AIM OF THE EXERCISE:
From the records below, give the number of lines that include the word "services". Add no other words.

-------- EXTRACTED RECORDS --------

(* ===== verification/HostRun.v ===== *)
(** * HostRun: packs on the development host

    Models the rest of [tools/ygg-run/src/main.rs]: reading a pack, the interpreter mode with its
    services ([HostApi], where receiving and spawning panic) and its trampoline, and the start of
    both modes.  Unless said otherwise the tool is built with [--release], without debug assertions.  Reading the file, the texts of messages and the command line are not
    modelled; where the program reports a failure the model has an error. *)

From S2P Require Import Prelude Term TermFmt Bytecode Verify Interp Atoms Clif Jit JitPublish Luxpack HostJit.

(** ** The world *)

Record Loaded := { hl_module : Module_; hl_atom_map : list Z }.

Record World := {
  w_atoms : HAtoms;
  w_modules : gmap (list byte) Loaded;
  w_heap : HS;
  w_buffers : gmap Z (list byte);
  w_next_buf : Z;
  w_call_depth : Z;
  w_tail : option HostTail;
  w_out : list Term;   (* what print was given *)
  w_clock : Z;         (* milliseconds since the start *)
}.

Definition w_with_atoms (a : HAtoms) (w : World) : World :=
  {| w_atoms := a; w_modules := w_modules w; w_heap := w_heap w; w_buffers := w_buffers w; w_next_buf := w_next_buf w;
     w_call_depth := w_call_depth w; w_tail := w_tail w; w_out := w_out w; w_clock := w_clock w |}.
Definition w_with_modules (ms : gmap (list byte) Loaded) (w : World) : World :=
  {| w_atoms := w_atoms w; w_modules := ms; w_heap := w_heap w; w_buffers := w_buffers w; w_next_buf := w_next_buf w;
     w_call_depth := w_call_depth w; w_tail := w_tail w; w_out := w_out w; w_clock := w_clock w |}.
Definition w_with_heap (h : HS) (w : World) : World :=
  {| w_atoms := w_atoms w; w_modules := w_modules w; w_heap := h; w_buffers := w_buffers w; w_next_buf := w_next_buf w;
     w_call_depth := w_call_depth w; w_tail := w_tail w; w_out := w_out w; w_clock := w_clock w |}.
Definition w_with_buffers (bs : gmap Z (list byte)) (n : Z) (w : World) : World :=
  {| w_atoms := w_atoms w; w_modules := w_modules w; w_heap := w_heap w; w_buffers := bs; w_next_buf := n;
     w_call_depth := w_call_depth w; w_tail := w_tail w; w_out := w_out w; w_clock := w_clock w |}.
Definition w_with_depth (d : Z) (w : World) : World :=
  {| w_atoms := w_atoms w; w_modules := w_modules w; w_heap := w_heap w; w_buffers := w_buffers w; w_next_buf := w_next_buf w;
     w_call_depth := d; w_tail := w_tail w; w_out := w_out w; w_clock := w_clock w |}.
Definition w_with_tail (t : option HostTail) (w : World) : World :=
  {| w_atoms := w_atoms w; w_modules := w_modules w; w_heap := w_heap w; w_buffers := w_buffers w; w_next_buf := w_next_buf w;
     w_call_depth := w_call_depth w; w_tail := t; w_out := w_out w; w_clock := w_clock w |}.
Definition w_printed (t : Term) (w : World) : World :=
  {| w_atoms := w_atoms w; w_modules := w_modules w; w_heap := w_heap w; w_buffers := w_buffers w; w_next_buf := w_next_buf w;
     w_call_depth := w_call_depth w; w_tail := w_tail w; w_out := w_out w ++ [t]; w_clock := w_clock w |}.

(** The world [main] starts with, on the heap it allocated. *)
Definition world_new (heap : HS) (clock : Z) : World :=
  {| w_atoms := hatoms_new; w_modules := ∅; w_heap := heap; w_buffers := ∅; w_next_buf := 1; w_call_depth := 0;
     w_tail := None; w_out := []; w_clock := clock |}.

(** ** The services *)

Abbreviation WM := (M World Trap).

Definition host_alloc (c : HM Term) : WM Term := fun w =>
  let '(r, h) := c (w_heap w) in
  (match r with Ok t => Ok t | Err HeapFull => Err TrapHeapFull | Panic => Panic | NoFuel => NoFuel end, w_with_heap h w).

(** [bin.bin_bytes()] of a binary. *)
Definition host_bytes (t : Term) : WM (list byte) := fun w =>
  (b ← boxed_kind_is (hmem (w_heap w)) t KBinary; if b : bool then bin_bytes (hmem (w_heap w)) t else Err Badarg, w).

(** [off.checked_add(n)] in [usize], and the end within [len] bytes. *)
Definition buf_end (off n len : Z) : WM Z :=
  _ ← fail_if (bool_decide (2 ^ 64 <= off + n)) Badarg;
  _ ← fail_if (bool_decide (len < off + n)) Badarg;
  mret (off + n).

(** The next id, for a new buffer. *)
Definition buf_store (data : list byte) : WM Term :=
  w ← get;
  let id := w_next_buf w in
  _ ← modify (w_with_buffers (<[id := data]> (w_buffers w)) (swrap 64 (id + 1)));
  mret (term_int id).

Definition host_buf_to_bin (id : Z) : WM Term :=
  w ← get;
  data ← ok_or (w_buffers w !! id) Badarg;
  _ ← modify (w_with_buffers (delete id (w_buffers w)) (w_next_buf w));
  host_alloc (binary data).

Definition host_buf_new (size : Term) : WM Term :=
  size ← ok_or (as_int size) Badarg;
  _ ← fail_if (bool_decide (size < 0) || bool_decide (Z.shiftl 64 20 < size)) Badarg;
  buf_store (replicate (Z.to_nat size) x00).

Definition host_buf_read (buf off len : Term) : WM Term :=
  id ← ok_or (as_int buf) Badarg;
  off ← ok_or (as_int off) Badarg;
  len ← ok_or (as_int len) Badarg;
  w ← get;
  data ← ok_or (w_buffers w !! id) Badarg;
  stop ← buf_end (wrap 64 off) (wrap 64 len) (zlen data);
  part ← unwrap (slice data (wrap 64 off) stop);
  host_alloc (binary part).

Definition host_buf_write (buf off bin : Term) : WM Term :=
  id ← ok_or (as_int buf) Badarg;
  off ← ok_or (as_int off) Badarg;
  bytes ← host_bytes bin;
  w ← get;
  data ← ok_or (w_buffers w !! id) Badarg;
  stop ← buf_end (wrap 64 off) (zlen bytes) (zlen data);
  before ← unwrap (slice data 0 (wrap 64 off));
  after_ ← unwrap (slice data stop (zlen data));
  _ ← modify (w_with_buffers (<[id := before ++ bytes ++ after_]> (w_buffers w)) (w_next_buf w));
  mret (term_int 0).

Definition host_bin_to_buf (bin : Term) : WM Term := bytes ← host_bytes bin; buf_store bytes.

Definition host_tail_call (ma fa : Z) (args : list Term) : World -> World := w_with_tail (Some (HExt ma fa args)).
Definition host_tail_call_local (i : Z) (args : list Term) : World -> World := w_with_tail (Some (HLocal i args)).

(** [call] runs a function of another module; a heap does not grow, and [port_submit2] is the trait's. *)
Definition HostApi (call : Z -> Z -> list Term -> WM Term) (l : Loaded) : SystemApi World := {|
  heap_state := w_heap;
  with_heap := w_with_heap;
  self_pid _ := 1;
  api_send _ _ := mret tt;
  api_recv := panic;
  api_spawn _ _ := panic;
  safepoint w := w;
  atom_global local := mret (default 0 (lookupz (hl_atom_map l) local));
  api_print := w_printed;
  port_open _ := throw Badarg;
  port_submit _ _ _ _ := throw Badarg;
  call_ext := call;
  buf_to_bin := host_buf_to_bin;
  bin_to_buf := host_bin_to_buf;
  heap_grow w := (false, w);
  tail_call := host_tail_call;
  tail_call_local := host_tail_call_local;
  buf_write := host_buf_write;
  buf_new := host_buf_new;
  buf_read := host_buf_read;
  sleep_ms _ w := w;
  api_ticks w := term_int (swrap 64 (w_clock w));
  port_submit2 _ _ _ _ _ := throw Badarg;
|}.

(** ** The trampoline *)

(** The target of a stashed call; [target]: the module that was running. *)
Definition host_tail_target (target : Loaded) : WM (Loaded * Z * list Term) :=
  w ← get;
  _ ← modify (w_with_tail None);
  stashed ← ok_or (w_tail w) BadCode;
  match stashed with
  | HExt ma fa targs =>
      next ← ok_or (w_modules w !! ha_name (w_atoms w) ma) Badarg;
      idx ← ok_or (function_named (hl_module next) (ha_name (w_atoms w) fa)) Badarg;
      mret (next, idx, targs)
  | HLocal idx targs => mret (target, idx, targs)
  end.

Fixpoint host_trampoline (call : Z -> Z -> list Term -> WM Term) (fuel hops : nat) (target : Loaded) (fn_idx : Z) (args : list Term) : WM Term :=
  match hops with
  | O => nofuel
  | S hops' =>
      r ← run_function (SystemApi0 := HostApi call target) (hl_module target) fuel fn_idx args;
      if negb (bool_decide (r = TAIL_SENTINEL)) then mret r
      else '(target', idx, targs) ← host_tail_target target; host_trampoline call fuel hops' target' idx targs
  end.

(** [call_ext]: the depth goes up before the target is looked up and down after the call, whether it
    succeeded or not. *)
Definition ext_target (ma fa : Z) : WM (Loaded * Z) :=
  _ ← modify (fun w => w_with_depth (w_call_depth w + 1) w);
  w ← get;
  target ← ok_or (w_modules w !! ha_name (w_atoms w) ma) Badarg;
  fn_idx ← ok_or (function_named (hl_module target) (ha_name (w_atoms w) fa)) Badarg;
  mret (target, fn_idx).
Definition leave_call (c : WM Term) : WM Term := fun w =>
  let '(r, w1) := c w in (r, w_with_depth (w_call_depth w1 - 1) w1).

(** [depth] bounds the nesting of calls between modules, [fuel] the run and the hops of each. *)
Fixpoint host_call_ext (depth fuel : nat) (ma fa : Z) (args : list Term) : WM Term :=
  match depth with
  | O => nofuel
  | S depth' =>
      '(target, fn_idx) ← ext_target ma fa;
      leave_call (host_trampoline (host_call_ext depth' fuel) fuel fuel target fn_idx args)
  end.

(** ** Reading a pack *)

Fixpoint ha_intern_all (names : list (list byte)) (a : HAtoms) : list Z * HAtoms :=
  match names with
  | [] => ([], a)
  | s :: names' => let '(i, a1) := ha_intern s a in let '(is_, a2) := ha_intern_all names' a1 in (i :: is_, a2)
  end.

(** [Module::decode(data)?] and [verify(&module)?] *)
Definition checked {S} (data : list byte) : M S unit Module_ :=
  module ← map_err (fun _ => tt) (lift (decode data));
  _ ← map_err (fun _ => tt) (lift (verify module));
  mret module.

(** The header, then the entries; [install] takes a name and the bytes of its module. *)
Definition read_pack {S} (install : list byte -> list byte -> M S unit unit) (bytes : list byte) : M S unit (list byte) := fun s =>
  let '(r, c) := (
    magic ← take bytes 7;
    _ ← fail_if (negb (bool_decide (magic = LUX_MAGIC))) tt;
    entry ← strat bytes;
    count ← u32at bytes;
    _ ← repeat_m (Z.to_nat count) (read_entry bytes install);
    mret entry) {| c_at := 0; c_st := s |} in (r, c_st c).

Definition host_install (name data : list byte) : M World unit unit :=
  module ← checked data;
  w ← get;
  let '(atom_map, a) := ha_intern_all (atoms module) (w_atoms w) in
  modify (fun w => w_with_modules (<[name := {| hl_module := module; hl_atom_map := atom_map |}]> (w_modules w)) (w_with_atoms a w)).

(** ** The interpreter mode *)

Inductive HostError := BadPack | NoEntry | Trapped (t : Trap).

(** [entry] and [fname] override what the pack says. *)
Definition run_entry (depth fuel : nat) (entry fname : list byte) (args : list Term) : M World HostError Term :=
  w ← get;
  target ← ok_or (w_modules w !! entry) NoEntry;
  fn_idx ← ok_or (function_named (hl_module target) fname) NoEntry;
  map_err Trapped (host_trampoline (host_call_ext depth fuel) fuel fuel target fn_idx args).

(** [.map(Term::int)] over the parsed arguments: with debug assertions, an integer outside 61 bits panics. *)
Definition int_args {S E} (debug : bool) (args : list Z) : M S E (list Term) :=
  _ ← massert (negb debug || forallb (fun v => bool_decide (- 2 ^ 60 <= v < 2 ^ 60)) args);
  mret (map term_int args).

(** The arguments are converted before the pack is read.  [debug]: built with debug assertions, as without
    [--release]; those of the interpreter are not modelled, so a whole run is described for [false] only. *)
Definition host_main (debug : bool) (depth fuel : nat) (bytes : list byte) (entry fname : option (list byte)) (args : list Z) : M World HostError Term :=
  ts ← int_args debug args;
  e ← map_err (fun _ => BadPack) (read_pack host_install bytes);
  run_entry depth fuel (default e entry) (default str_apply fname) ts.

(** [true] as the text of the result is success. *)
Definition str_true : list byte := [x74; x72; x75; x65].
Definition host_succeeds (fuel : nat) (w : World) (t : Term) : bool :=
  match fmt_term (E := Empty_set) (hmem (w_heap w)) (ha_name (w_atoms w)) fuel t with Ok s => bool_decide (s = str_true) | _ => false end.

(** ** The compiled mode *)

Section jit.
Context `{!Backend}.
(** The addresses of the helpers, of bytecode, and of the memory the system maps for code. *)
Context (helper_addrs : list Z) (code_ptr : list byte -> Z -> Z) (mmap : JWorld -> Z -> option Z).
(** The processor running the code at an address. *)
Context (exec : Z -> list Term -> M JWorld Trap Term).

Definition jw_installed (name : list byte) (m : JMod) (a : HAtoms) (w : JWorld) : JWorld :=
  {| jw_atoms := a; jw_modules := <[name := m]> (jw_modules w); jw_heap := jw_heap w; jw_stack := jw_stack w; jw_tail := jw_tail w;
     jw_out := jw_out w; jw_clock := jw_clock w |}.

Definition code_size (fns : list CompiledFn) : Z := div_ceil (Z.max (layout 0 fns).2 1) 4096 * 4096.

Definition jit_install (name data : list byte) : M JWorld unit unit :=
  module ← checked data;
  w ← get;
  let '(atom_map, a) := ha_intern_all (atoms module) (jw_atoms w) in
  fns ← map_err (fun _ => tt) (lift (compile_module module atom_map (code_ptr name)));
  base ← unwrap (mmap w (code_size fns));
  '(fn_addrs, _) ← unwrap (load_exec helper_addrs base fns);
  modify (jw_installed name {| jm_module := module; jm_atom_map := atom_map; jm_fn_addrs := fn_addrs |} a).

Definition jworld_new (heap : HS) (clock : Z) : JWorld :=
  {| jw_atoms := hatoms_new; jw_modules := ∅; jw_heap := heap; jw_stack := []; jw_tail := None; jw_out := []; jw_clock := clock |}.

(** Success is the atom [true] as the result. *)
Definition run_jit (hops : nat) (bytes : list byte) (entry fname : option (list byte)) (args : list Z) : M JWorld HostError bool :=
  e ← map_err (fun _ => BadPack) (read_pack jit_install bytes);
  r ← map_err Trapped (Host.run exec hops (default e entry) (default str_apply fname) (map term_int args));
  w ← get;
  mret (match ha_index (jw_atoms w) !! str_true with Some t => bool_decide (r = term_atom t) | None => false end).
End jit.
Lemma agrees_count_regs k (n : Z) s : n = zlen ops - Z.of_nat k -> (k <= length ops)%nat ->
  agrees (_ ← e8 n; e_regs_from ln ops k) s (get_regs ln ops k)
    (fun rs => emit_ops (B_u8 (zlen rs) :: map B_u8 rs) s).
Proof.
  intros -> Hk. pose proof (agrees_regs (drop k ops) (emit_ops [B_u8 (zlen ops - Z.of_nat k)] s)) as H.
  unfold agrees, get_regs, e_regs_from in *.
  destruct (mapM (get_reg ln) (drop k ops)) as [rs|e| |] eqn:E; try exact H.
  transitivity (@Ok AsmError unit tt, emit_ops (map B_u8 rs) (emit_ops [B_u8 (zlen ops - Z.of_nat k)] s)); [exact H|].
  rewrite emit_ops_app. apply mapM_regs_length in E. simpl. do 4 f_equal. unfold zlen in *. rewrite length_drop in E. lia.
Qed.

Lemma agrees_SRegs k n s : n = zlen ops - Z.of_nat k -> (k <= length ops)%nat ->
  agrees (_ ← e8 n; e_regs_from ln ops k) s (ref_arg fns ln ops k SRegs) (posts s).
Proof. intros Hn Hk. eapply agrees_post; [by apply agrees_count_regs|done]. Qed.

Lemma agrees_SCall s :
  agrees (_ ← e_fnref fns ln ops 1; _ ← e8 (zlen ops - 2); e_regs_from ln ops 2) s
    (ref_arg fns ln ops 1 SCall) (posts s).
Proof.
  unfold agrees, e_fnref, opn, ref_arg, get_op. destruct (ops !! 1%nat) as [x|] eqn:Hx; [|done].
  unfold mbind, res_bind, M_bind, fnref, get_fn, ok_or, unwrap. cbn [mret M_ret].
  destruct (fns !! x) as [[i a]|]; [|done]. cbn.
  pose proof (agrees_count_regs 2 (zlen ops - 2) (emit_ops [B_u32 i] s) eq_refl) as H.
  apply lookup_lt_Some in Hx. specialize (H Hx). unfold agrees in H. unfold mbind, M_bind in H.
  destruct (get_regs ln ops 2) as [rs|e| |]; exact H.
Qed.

--------

RESPONSE TO THIS TASK:
2